Reshaped North Carolina Congressional District Highlights Suburban-Rural Split

One close and hard-fought congressional race in North Carolina will signify how the election fares across the state and perhaps elsewhere.

It pits blue-trending suburban voters outside Raleigh against red-voting rural ones dominated by Trump loyalists.

Veteran Republican strategist Paul Shumaker said the 13th District contest between Democratic state senator Wiley Nickel and Republican political newcomer Bo Hines will be won or lost with suburban female voters.

“It’s two districts rolled into one,” agreed Morgan Jackson, a Democratic strategist who, like Shumaker, has deep experience in North Carolina politics. “It’s the closest, most swing race in North Carolina. It’s truly a jump ball.”

The North Carolina congressional map has had three different looks in 18 months and faces a court-ordered fourth next year. Virtually every district features a new look.

Raleigh’s suburbs, like Cary and Holly Springs, feature massive growth and college-educated voters. “They’re getting bluer and bluer each cycle,” Jackson said.

Rural areas in North Carolina, Jackson said, aren’t growing because there are no jobs. The countryside’s average age keeps increasing, and its college-educated voters are declining.

“There’s no industry moving in,” partly because companies can’t find educated workers.

“I grew up in the rural part of the state,” agreed Shumaker. “If you went to college, most went to Charlotte, Raleigh, Wilmington, Asheville, and you didn’t come back.”

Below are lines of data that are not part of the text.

(** [GetAllTools].  The directories that it and some builders create or
    clear are not part of the model. *)
Definition GetAllTools `{Platform} (opts : RunOpts) : list Tool :=
  let outputDir :=
    if String.eqb (OutputDir opts) EmptyString then "/tmp/steg-cli-output"
    else OutputDir opts in
  [ (* general tools *)
    {| Name := "file"; Binary := "file"; Category := "general";
       SupportedTypes := allTypes;
       BuildCmd := fun fp opts => Some (Exec.Command "file" ["-b"; "--mime"; fp]) |};
    {| Name := "exiftool"; Binary := "exiftool"; Category := "general";
       SupportedTypes := allTypes;
       BuildCmd := fun fp opts => Some (Exec.Command "exiftool" [fp]) |};
    {| Name := "binwalk"; Binary := "binwalk"; Category := "general";
       SupportedTypes := allTypes;
       BuildCmd := fun fp opts => Some (Exec.Command "binwalk" [fp]) |};
    {| Name := "strings"; Binary := "strings"; Category := "general";
       SupportedTypes := allTypes;
       BuildCmd := fun fp opts => Some (Exec.Command "strings" ["-n"; "8"; fp]) |};
    {| Name := "hexdump"; Binary := "xxd"; Category := "general";
       SupportedTypes := allTypes;
       BuildCmd := fun fp opts =>
         Some (Exec.Command "bash" ["-c"; "xxd '" +:+ fp +:+ "' | head -50"]) |};
    {| Name := "foremost"; Binary := "foremost"; Category := "general";
       SupportedTypes := allTypes;
       BuildCmd := fun fp opts =>
         let outDir := filepath_Join outputDir "foremost" in
         Some (Exec.Command "foremost" ["-t"; "all"; "-i"; fp; "-o"; outDir]) |};
    (* image tools *)
    {| Name := "zsteg"; Binary := "zsteg"; Category := "image";
       SupportedTypes := [Detector.CategoryPNG; Detector.CategoryBMP];
       BuildCmd := fun fp opts => Some (Exec.Command "zsteg" [fp; "--all"]) |};
    {| Name := "steghide-extract"; Binary := "steghide"; Category := "image";
       SupportedTypes := [Detector.CategoryJPG; Detector.CategoryBMP;
                          Detector.CategoryWAV; Detector.CategoryAU];
       BuildCmd := fun fp opts =>
         let pass := Password opts in
         let pass := if String.eqb pass EmptyString then EmptyString else pass in
         let outFile := filepath_Join outputDir "steghide_extracted.txt" in
         Some (Exec.Command "steghide"
                 ["extract"; "-sf"; fp; "-p"; pass; "-xf"; outFile; "-f"]) |};
    {| Name := "steghide-info"; Binary := "steghide"; Category := "image";
       SupportedTypes := [Detector.CategoryJPG; Detector.CategoryBMP;
                          Detector.CategoryWAV; Detector.CategoryAU];
       BuildCmd := fun fp opts =>
         Some (Exec.Command "steghide" ["info"; fp; "-p"; EmptyString]) |};
    {| Name := "pngcheck"; Binary := "pngcheck"; Category := "image";
       SupportedTypes := [Detector.CategoryPNG];
       BuildCmd := fun fp opts => Some (Exec.Command "pngcheck" ["-vtp"; fp]) |};
    {| Name := "identify"; Binary := "gm"; Category := "image";
       SupportedTypes := allImageTypes;
       BuildCmd := fun fp opts =>
         Some (Exec.Command "gm" ["identify"; "-verbose"; fp]) |};
    {| Name := "jsteg"; Binary := "jsteg"; Category := "image";
       SupportedTypes := [Detector.CategoryJPG];
       BuildCmd := fun fp opts => Some (Exec.Command "jsteg" ["reveal"; fp]) |};
    {| Name := "openstego"; Binary := "openstego"; Category := "image";
       SupportedTypes := [Detector.CategoryPNG];
       BuildCmd := fun fp opts =>
         let outFile := filepath_Join outputDir "openstego_extracted" in
         let pass := Password opts in
         let args := ["extract"; "--algorithm"; "RandomLSB"; "-sf"; fp; "-xd"; outFile] in
         let args := if negb (String.eqb pass EmptyString)
                     then (args ++ ["-p"; pass])%list else args in
         Some (Exec.Command "openstego" args) |};
    {| Name := "stegoveritas"; Binary := "stegoveritas"; Category := "image";
       SupportedTypes := allImageTypes;
       BuildCmd := fun fp opts =>
         let outDir := filepath_Join outputDir "stegoveritas" in
         Some (Exec.Command "stegoveritas" ["-out"; outDir; fp]) |};
    {| Name := "stegseek"; Binary := "stegseek"; Category := "image";
       SupportedTypes := [Detector.CategoryJPG; Detector.CategoryBMP;
                          Detector.CategoryWAV; Detector.CategoryAU];
       BuildCmd := fun fp opts =>
         match rockyou_wordlist with
         | None => None
         | Some rockyou =>
             let outFile := filepath_Join outputDir "stegseek_extracted.txt" in
             Some (Exec.Command "stegseek" [fp; rockyou; outFile; "--force"])
         end |};
    {| Name := "stegsolve"; Binary := "python3"; Category := "image";
       SupportedTypes := [Detector.CategoryPNG; Detector.CategoryBMP;
                          Detector.CategoryJPG];
       BuildCmd := fun fp opts =>
         let outDir := filepath_Join outputDir "stegsolve_planes" in
         let script := stegsolve_script outDir fp in
         Some (Exec.Command "python3" ["-c"; script]) |};
    (* audio tools *)
    {| Name := "steghide-audio"; Binary := "steghide"; Category := "audio";
       SupportedTypes := [Detector.CategoryWAV; Detector.CategoryAU];
       BuildCmd := fun fp opts =>
         let pass := Password opts in
         let pass := if String.eqb pass EmptyString then EmptyString else pass in
         let outFile := filepath_Join outputDir "steghide_audio_extracted.txt" in
         Some (Exec.Command "steghide"
                 ["extract"; "-sf"; fp; "-p"; pass; "-xf"; outFile; "-f"]) |};
    {| Name := "steghide-audio-info"; Binary := "steghide"; Category := "audio";
       SupportedTypes := [Detector.CategoryWAV; Detector.CategoryAU];
       BuildCmd := fun fp opts =>
         Some (Exec.Command "steghide" ["info"; fp; "-p"; EmptyString]) |};
    {| Name := "wavsteg"; Binary := "stegolsb"; Category := "audio";
       SupportedTypes := [Detector.CategoryWAV];
       BuildCmd := fun fp opts =>
         let outFile := filepath_Join outputDir "wavsteg_extracted.txt" in
         Some (Exec.Command "stegolsb"
                 ["wavsteg"; "-r"; "-i"; fp; "-o"; outFile; "-n"; "2"; "-b"; "1000"]) |};
    {| Name := "sox-spectrogram"; Binary := "sox"; Category := "audio";
       SupportedTypes := [Detector.CategoryWAV; Detector.CategoryMP3;
                          Detector.CategoryFLAC; Detector.CategoryOGG];
       BuildCmd := fun fp opts =>
         let outFile := filepath_Join outputDir "spectrogram.png" in
         let cmd := Exec.Command "sox" [fp; "-n"; "spectrogram"; "-o"; outFile] in
         Some cmd |};
    {| Name := "stegseek-audio"; Binary := "stegseek"; Category := "audio";
       SupportedTypes := [Detector.CategoryWAV; Detector.CategoryAU];
       BuildCmd := fun fp opts =>
         match rockyou_wordlist with
         | None => None
         | Some rockyou =>
             let outFile := filepath_Join outputDir "stegseek_audio_extracted.txt" in
             Some (Exec.Command "stegseek" [fp; rockyou; outFile; "--force"])
         end |};
    (* text / misc tools *)
    {| Name := "unicode-steg"; Binary := "python3"; Category := "text";
       SupportedTypes := allTypes;
       BuildCmd := fun fp opts =>
         let script := unicode_steg_script fp in
         Some (Exec.Command "python3" ["-c"; script]) |};
    {| Name := "spammimic"; Binary := "python3"; Category := "text";
       SupportedTypes := allTypes;
       BuildCmd := fun fp opts =>
         let script := spammimic_script fp in
         Some (Exec.Command "python3" ["-c"; script]) |}
  ].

Candidates supported by former president Donald Trump have a strong advantage among Republican primary voters, said Michael Bitzer, a political science professor at Catawba College in Salisbury, North Carolina.

“It’s hard for a non-Trumpist candidate in today’s North Carolina Republican Party politics,” he said.

North Carolina differs for Republicans from neighboring Georgia, where establishment Republicans in the large Atlanta metro area provide a counterweight to rural Trump supporters. North Carolina’s biggest cities, Charlotte and Raleigh, aren’t as big.